Climate change is the biggest threat that we face, with the potential to ruin the planet more than a nuclear war. Any attempt to be a “moderate” on the issue delegitimizes the government, and its purpose of protecting the people. We cannot forget this as we move forward, or be charmed by Republican half-truths.

Science Now + Beyond

This is what you need to know about Trump’s Secretary of State Rex Tillerson

Rex Tillerson was recently confirmed as Secretary of State. Other news sources have been frantically discussing what he means for international relations, but few are wondering what this former oilman could mean for the future of the environment.

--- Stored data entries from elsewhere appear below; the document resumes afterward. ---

(* ===== verification/Telemetry.v ===== *)
(** * Telemetry (src/internal/telemetry/telemetry.go)

    How tracing is set up: which exporter is chosen, what is installed in the
    global state of OpenTelemetry, and what the shutdown function does.
    OpenTelemetry itself, the host name and the fresh instance id are
    arguments. *)
From Stdlib Require Import Floats.SpecFloat.
From stdpp Require Import gmap strings list.
From S2P Require Import Prelude GoStrings RateLimit.

(** ** Data *)

(** [type Config struct] *)
Record Config := {
  ServiceName : string;
  ServiceVersion : string;
  Exporter : string;
  OTLPEndpoint : string;
  SampleRatio : float64;
  Insecure : bool
}.

Definition TracerName : string := "github.com/DistributedClocks/vectorclock-system".

(** A resource is a list of attributes; an exporter is what it was made from. *)
Definition Resource : Type := list (string * string).
Inductive SpanExporter :=
  | StdoutExporter
  | OTLPExporter (endpoint : string) (insecure : bool).

Inductive TracerProvider :=
  | NoopProvider
  | SdkProvider (res : Resource) (exp : SpanExporter) (maxQueueSize maxExportBatchSize : nat)
      (ratio : float64).

(** The global state of the otel package: the propagators and the provider
    that have been set. *)
Inductive Propagator := TraceContext | Baggage.
Record Otel := { propagator : list Propagator; provider : option TracerProvider }.
Definition SetTextMapPropagator (g : Otel) (ps : list Propagator) : Otel :=
  {| propagator := ps; provider := provider g |}.
Definition SetTracerProvider (g : Otel) (tp : TracerProvider) : Otel :=
  {| propagator := propagator g; provider := Some tp |}.

(** The shutdown function [Init] returns; the flag tells of a closer. *)
Inductive Shutdown := ShutdownNothing | ShutdownSdk (closer : bool).

Inductive telemetry_error :=
  | UnknownExporter (name : string)
  | ResourceFailed (why : string)
  | ExporterFailed (why : string).

(** ** Operations *)
Section telemetry.
(** What the libraries answer: the host name, if known; a fresh id; the base
    resource and [resource.Merge]; whether each exporter can be made, and
    whether OTLP's client is an [io.Closer]. *)
Context (Hostname : option string) (NewString : string) (Default : Resource)
  (Merge : Resource → Resource → Resource + string)
  (stdouttrace_New : option string) (otlptrace_New : string → bool → option string)
  (client_is_closer : bool).

Definition buildResource (cfg : Config) : Resource + string :=
  let host := match Hostname with
              | None => "unknown"
              | Some host => if bool_decide (host = "") then "unknown" else host
              end in
  let svc := [("service.name", ServiceName cfg); ("service.version", ServiceVersion cfg);
              ("service.instance.id", NewString); ("host.name", host)] in
  Merge Default svc.

Definition buildExporter (kind : string) (cfg : Config) : SpanExporter * bool + string :=
  if bool_decide (kind = "stdout") then
    match stdouttrace_New with
    | Some err => inr err
    | None => inl (StdoutExporter, false)
    end
  else if bool_decide (kind = "otlp") then
    match otlptrace_New (OTLPEndpoint cfg) (Insecure cfg) with
    | Some err => inr err
    | None => inl (OTLPExporter (OTLPEndpoint cfg) (Insecure cfg), client_is_closer)
    end
  else inr ("telemetry: unreachable exporter " +:+ kind).

(** The defaults and the clamping at the head of [Init]. *)
Definition exporter_kind (cfg : Config) : string :=
  let exporter := ToLower (TrimSpace (Exporter cfg)) in
  if bool_decide (exporter = "") then "none" else exporter.

Definition clamp_ratio (r : float64) : float64 :=
  let r := if f_lt r (f_of_Z 0) then f_of_Z 0 else r in
  if f_lt (f_of_Z 1) r then f_of_Z 1 else r.

Definition normalise (cfg : Config) : Config :=
  {| ServiceName := if bool_decide (ServiceName cfg = "") then "vectorclock-server" else ServiceName cfg;
     ServiceVersion := ServiceVersion cfg; Exporter := Exporter cfg; OTLPEndpoint := OTLPEndpoint cfg;
     SampleRatio := clamp_ratio (SampleRatio cfg); Insecure := Insecure cfg |}.

Definition Init (g : Otel) (cfg : Config) : Otel * (Shutdown + telemetry_error) :=
  let exporter := exporter_kind cfg in
  let cfg := normalise cfg in
  let g := SetTextMapPropagator g [TraceContext; Baggage] in
  if bool_decide (exporter = "none") then (SetTracerProvider g NoopProvider, inl ShutdownNothing)
  else if bool_decide (exporter = "stdout") || bool_decide (exporter = "otlp") then
    match buildResource cfg with
    | inr err => (g, inr (ResourceFailed err))
    | inl res =>
        match buildExporter exporter cfg with
        | inr err => (g, inr (ExporterFailed err))
        | inl (spanExporter, closer) =>
            (SetTracerProvider g (SdkProvider res spanExporter 2048 512 (SampleRatio cfg)),
             inl (ShutdownSdk closer))
        end
    end
  else (g, inr (UnknownExporter (Exporter cfg))).

(** Calling the shutdown function, with the outcomes of the provider's shutdown
    and of closing the client: what it calls, in order, and its error. *)
Inductive call := CallProviderShutdown | CallCloserClose.
Definition run_shutdown (s : Shutdown) (tp_err close_err : option string) : list call * option string :=
  match s with
  | ShutdownNothing => ([], None)
  | ShutdownSdk closer =>
      let shutdownErr := tp_err in
      if closer then
        ([CallProviderShutdown; CallCloserClose],
         match close_err with
         | Some cerr => if bool_decide (shutdownErr = None) then Some cerr else shutdownErr
         | None => shutdownErr
         end)
      else ([CallProviderShutdown], shutdownErr)
  end.

(** [Tracer]: the scope, and the provider its spans go to. *)
Definition Tracer (g : Otel) : string * option TracerProvider := (TracerName, provider g).

(** ** Facts *)

(** Neither test of the clamp holds of what it gives. *)
Lemma clamp_ratio_range r :
  f_lt (clamp_ratio r) (f_of_Z 0) = false ∧ f_lt (f_of_Z 1) (clamp_ratio r) = false ∧
  (f_lt r (f_of_Z 0) = false → f_lt (f_of_Z 1) r = false → clamp_ratio r = r).
Proof.
  unfold clamp_ratio. destruct (f_lt r (f_of_Z 0)) eqn:E0.
  - split_and!; try reflexivity; done.
  - destruct (f_lt (f_of_Z 1) r) eqn:E1; split_and!; try reflexivity; done.
Qed.

(** Shutting down does nothing exactly when tracing was off. *)
Lemma Init_off g cfg sd tp_err close_err :
  (Init g cfg).2 = inl sd →
  (run_shutdown sd tp_err close_err).1 = [] ↔ exporter_kind cfg = "none".
Proof.
  unfold Init. case_bool_decide as E; [by intros [= <-]|].
  destruct (_ || _); [|done]. destruct (buildResource _); [|done].
  destruct (buildExporter _ _) as [[? closer]|]; [|done]. intros [= <-]. by destruct closer.
Qed.

(** What [Init] does on every path.  The propagator is set whatever happens, a
    provider is installed exactly when it succeeds, and an earlier one stays
    otherwise; tracing is off for an empty, blank or "none" exporter in any
    case of letters, and then nothing can fail; a known exporter fails only if
    the resource or the exporter cannot be built, any other name is refused with
    the name as it was given. *)
Theorem init_outcomes g cfg :
  let '(g', r) := Init g cfg in
  propagator g' = [TraceContext; Baggage] ∧
  match r with
  | inl ShutdownNothing => exporter_kind cfg = "none" ∧ Tracer g' = (TracerName, Some NoopProvider)
  | inl (ShutdownSdk closer) =>
      ∃ res exp, buildResource (normalise cfg) = inl res ∧
        (exporter_kind cfg = "stdout" ∧ exp = StdoutExporter ∧ closer = false ∨
         exporter_kind cfg = "otlp" ∧ exp = OTLPExporter (OTLPEndpoint cfg) (Insecure cfg) ∧
         closer = client_is_closer) ∧
        Tracer g' = (TracerName, Some (SdkProvider res exp 2048 512 (clamp_ratio (SampleRatio cfg))))
  | inr err =>
      provider g' = provider g ∧
      match err with
      | UnknownExporter name => name = Exporter cfg ∧ exporter_kind cfg ∉ ["none"; "stdout"; "otlp"]
      | ResourceFailed why => buildResource (normalise cfg) = inr why ∧ exporter_kind cfg ∈ ["stdout"; "otlp"]
      | ExporterFailed why =>
          exporter_kind cfg = "stdout" ∧ stdouttrace_New = Some why ∨
          exporter_kind cfg = "otlp" ∧ otlptrace_New (OTLPEndpoint cfg) (Insecure cfg) = Some why
      end
  end.
Proof.
  unfold Init. set (k := exporter_kind cfg). destruct (decide (k = "none")) as [E|E].
  { rewrite bool_decide_true by done. by split_and!. }
  rewrite (bool_decide_false (k = "none")) by done.
  destruct (bool_decide (k = "stdout") || bool_decide (k = "otlp")) eqn:Ek.
  - apply orb_true_iff in Ek. rewrite !bool_decide_eq_true in Ek.
    destruct (buildResource (normalise cfg)) as [res|err] eqn:Er.
    2: { split_and!; try done. set_solver. }
    unfold buildExporter. destruct Ek as [Ek|Ek]; rewrite Ek; simpl.
    + destruct stdouttrace_New; split_and!; try done; [by left|].
      do 2 eexists. split; [reflexivity|]. split; [by left|reflexivity].
    + destruct (otlptrace_New _ _) eqn:Eo; split_and!; try done; [by right|].
      do 2 eexists. split; [reflexivity|]. split; [by right|reflexivity].
  - apply orb_false_iff in Ek. rewrite !bool_decide_eq_false in Ek. split_and!; try done. set_solver.
Qed.

(** The shutdown function flushes before it closes, does both whatever the
    first returns, and reports the first error. *)
Theorem shutdown_reports closer tp_err close_err :
  let '(calls, err) := run_shutdown (ShutdownSdk closer) tp_err close_err in
  calls = CallProviderShutdown :: (if closer then [CallCloserClose] else []) ∧
  (err = None ↔ tp_err = None ∧ (closer = true → close_err = None)) ∧
  (tp_err ≠ None → err = tp_err).
Proof. destruct closer, tp_err, close_err; simpl; split_and!; naive_solver. Qed.
End telemetry.

(** A ratio that is not a number is not clamped. *)
Example nan_ratio_kept : clamp_ratio S754_nan = S754_nan.
Proof. reflexivity. Qed.

Example exporter_any_case :
  exporter_kind {| ServiceName := ""; ServiceVersion := "dev"; Exporter := " NoNe "; OTLPEndpoint := "";
                   SampleRatio := f_of_Z 1; Insecure := false |} = "none".
Proof. reflexivity. Qed.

Before his nomination, Tillerson was complicit in actively undermining environmentalist efforts. The company he formerly headed, ExxonMobil, has an ongoing interest in disproving climate change. ExxonMobil is probably the first thing that comes to mind when thinking about Big Oil: the international company is one the biggest and most profitable in the world. And to protect its main product, it has a record of funding climate change denial groups and deceiving investors about the real impact of climate change.

The latter infraction gave birth to the hashtag #Exxonknew, and dug up evidence that the company knew about climate change since the 60’s, yet still claimed uncertainty and sowed doubt. And these are only some of the shady things the company has done (i.e. TORTURE.)

Yet, Tillerson has voiced some seemingly responsible opinions as far as climate change denial goes. He doesn’t outright deny climate change, and seems to acknowledge its threats in some ways. As a result, some journalists have praised him as a good “moderate” as opposed to the other folks in Trump’s cabinet.

Don’t be fooled, Tillerson might be the worst pick in this entire administration. His ties to Big Oil underline a terrifying trend in US Politics: putting powerful business interests above the safety and wellbeing of the American people.

Climate change has the potential to destroy major cities with rising tides, exacerbate the existing drought & wildfire problems, and make life much more difficult for Americans. The HUMAN-caused warming of the planet should be treated like national security threat that it is, yet Tillerson is running in circles around the issue.

Although he may not seem as brazen as Trump in regards to climate change, none of what he is saying about climate change is even remotely true. He claims that “Our ability to predict [climate change] is very limited”, yet this is a falsehood. Scientists are in fact able to predict the warming impact down to the degree. He claims that climate change is something that we can adapt to, instead of trying to directly prevent. Yet there are threatened communities around the world that are already unable to adapt to a rise in wildfires, deforestation, drought, and other adverse environmental impacts.

No, The Washington Post, this doesn’t mean that he “sees climate change primarily through the eyes of an engineer, as something that must be solved largely through innovation and ingenuity.” Tillerson is trying to downplay the imminent threat of climate change to protect the business interests he is directly linked to.

While Tillerson was CEO, he did little to back up his so-called moderate position on climate change. He expanded Exxon’s funding of climate denial groups. Under his leadership, Exxon has harassed nonprofits and contributed to the re-election of climate denier Lamar Smith. While in office, Tillerson will have a vested interest in rejecting the Paris Climate Agreement, as Exxon’s finances have no plans for it.

His lack of outright climate change denial seems less threatening, but in fact, in makes him all the more dangerous. If we were to take a good, equitable look at the people around the world (and even just in this country) who are already suffering, we would see that global warming and environmental destruction are among the biggest threats we face. His promise to downplay these effects will only keep us complacent as the tide continues to rise.